--- START ---
Section voting.
(** The local node, its quorum and the quorums known to the validator. *)
Variables (nodeID : string) (quorum : Quorum) (GetQuorum : string → res (option Quorum)).

Definition getStatementQuorum (s : Statement) : res (option Quorum) :=
  let lookup hash :=
    if decide (hash ≠ "") then
      match GetQuorum hash with
      | Ok (Some q) => Ok (Some q)
      | Panic w => Panic w
      | _ => Panic "failed to get quorum of hash"
      end
    else Ok None in
  match s_Type s with
  | StatementType_NOMINATE => let? n := GetNominate s in lookup (nom_QuorumHash n)
  | StatementType_PREPARE => let? p := GetPrepare s in lookup (prep_QuorumHash p)
  | StatementType_CONFIRM => let? c := GetConfirm s in lookup (conf_QuorumHash c)
  | StatementType_EXTERNALIZE => Ok (Some (getSingletonQuorum nodeID))
  | StatementType_other _ => unknown_type
  end.

(** The nodes of [nodes] one of whose slices is within [nodes]. *)
Definition satisfied (stmts : Stmts) (nodes : gset string) : res (gset string) :=
  foldr (λ n acc,
    let? subnodes := acc in
    let? s := deref (stmts !! n) in
    let? q := getStatementQuorum s in
    match q with
    | Some q => Ok (if isQuorumSlice q nodes then {[n]} ∪ subnodes else subnodes)
    | None => Ok subnodes
    end) (Ok ∅) (elements nodes).

(** [for { if nodes.Equal(subnodes) { break } ... }] *)
Fixpoint quorum_loop (fuel : nat) (stmts : Stmts) (nodes subnodes : gset string) : res (gset string) :=
  match fuel with
  | O => NoFuel
  | S fuel =>
      if decide (nodes = subnodes) then Ok nodes
      else
        let? subnodes := satisfied stmts nodes in
        quorum_loop fuel stmts (nodes ∩ subnodes) subnodes
  end.

(** Two rounds are enough: see [quorum_loop_run]. *)
Definition quorum_rounds : nat := 2.

Definition has_quorum (stmts : Stmts) (nodes : gset string) : res bool :=
  let? nodes := quorum_loop quorum_rounds stmts nodes ∅ in
  Ok (isQuorumSlice quorum nodes).

Definition federatedAccept (voteF acceptF : Statement → res bool) (stmts : Stmts) : res bool :=
  let? voted := filter_nodes voteF stmts in
  if isVblocking quorum voted then Ok true
  else
    let? accepted := filter_nodes acceptF stmts in
    has_quorum stmts (voted ∪ accepted).

Definition federatedRatify (filterF : Statement → res bool) (stmts : Stmts) : res bool :=
  let? nodes := filter_nodes filterF stmts in
  has_quorum stmts nodes.

End voting.

(** * Candidates *)

Definition opt_list {A} (o : option A) : list A := match o with Some a => [a] | None => [] end.

(** The ballots named by the incoming statement. *)
Definition stmt_ballots (s : Statement) : res (list Ballot) :=
  match s_Type s with
  | StatementType_PREPARE => let? p := GetPrepare s in Ok (opt_list (prep_B p) ++ opt_list (prep_P p) ++ opt_list (prep_Q p))
  | StatementType_CONFIRM =>
      let? c := GetConfirm s in
      let? b := deref (conf_B c) in
      Ok [mkBallot (conf_PC c) (b_Value b); mkBallot MaxUint32 (b_Value b)]
  | StatementType_EXTERNALIZE =>
      let? e := GetExternalize s in
      let? b := deref (ext_B e) in
      Ok [mkBallot MaxUint32 (b_Value b)]
  | _ => unknown_type
  end.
--- END ---
◆ Problem details ◆
Working from the records above, write out verbatim only the lines from the line containing "(** The nodes" through the line containing "(** The ballots".

◆ Exercise response ◆
(** The nodes of [nodes] one of whose slices is within [nodes]. *)
Definition satisfied (stmts : Stmts) (nodes : gset string) : res (gset string) :=
  foldr (λ n acc,
    let? subnodes := acc in
    let? s := deref (stmts !! n) in
    let? q := getStatementQuorum s in
    match q with
    | Some q => Ok (if isQuorumSlice q nodes then {[n]} ∪ subnodes else subnodes)
    | None => Ok subnodes
    end) (Ok ∅) (elements nodes).

(** [for { if nodes.Equal(subnodes) { break } ... }] *)
Fixpoint quorum_loop (fuel : nat) (stmts : Stmts) (nodes subnodes : gset string) : res (gset string) :=
  match fuel with
  | O => NoFuel
  | S fuel =>
      if decide (nodes = subnodes) then Ok nodes
      else
        let? subnodes := satisfied stmts nodes in
        quorum_loop fuel stmts (nodes ∩ subnodes) subnodes
  end.

(** Two rounds are enough: see [quorum_loop_run]. *)
Definition quorum_rounds : nat := 2.

Definition has_quorum (stmts : Stmts) (nodes : gset string) : res bool :=
  let? nodes := quorum_loop quorum_rounds stmts nodes ∅ in
  Ok (isQuorumSlice quorum nodes).

Definition federatedAccept (voteF acceptF : Statement → res bool) (stmts : Stmts) : res bool :=
  let? voted := filter_nodes voteF stmts in
  if isVblocking quorum voted then Ok true
  else
    let? accepted := filter_nodes acceptF stmts in
    has_quorum stmts (voted ∪ accepted).

Definition federatedRatify (filterF : Statement → res bool) (stmts : Stmts) : res bool :=
  let? nodes := filter_nodes filterF stmts in
  has_quorum stmts nodes.

End voting.

(** * Candidates *)

Definition opt_list {A} (o : option A) : list A := match o with Some a => [a] | None => [] end.

(** The ballots named by the incoming statement. *)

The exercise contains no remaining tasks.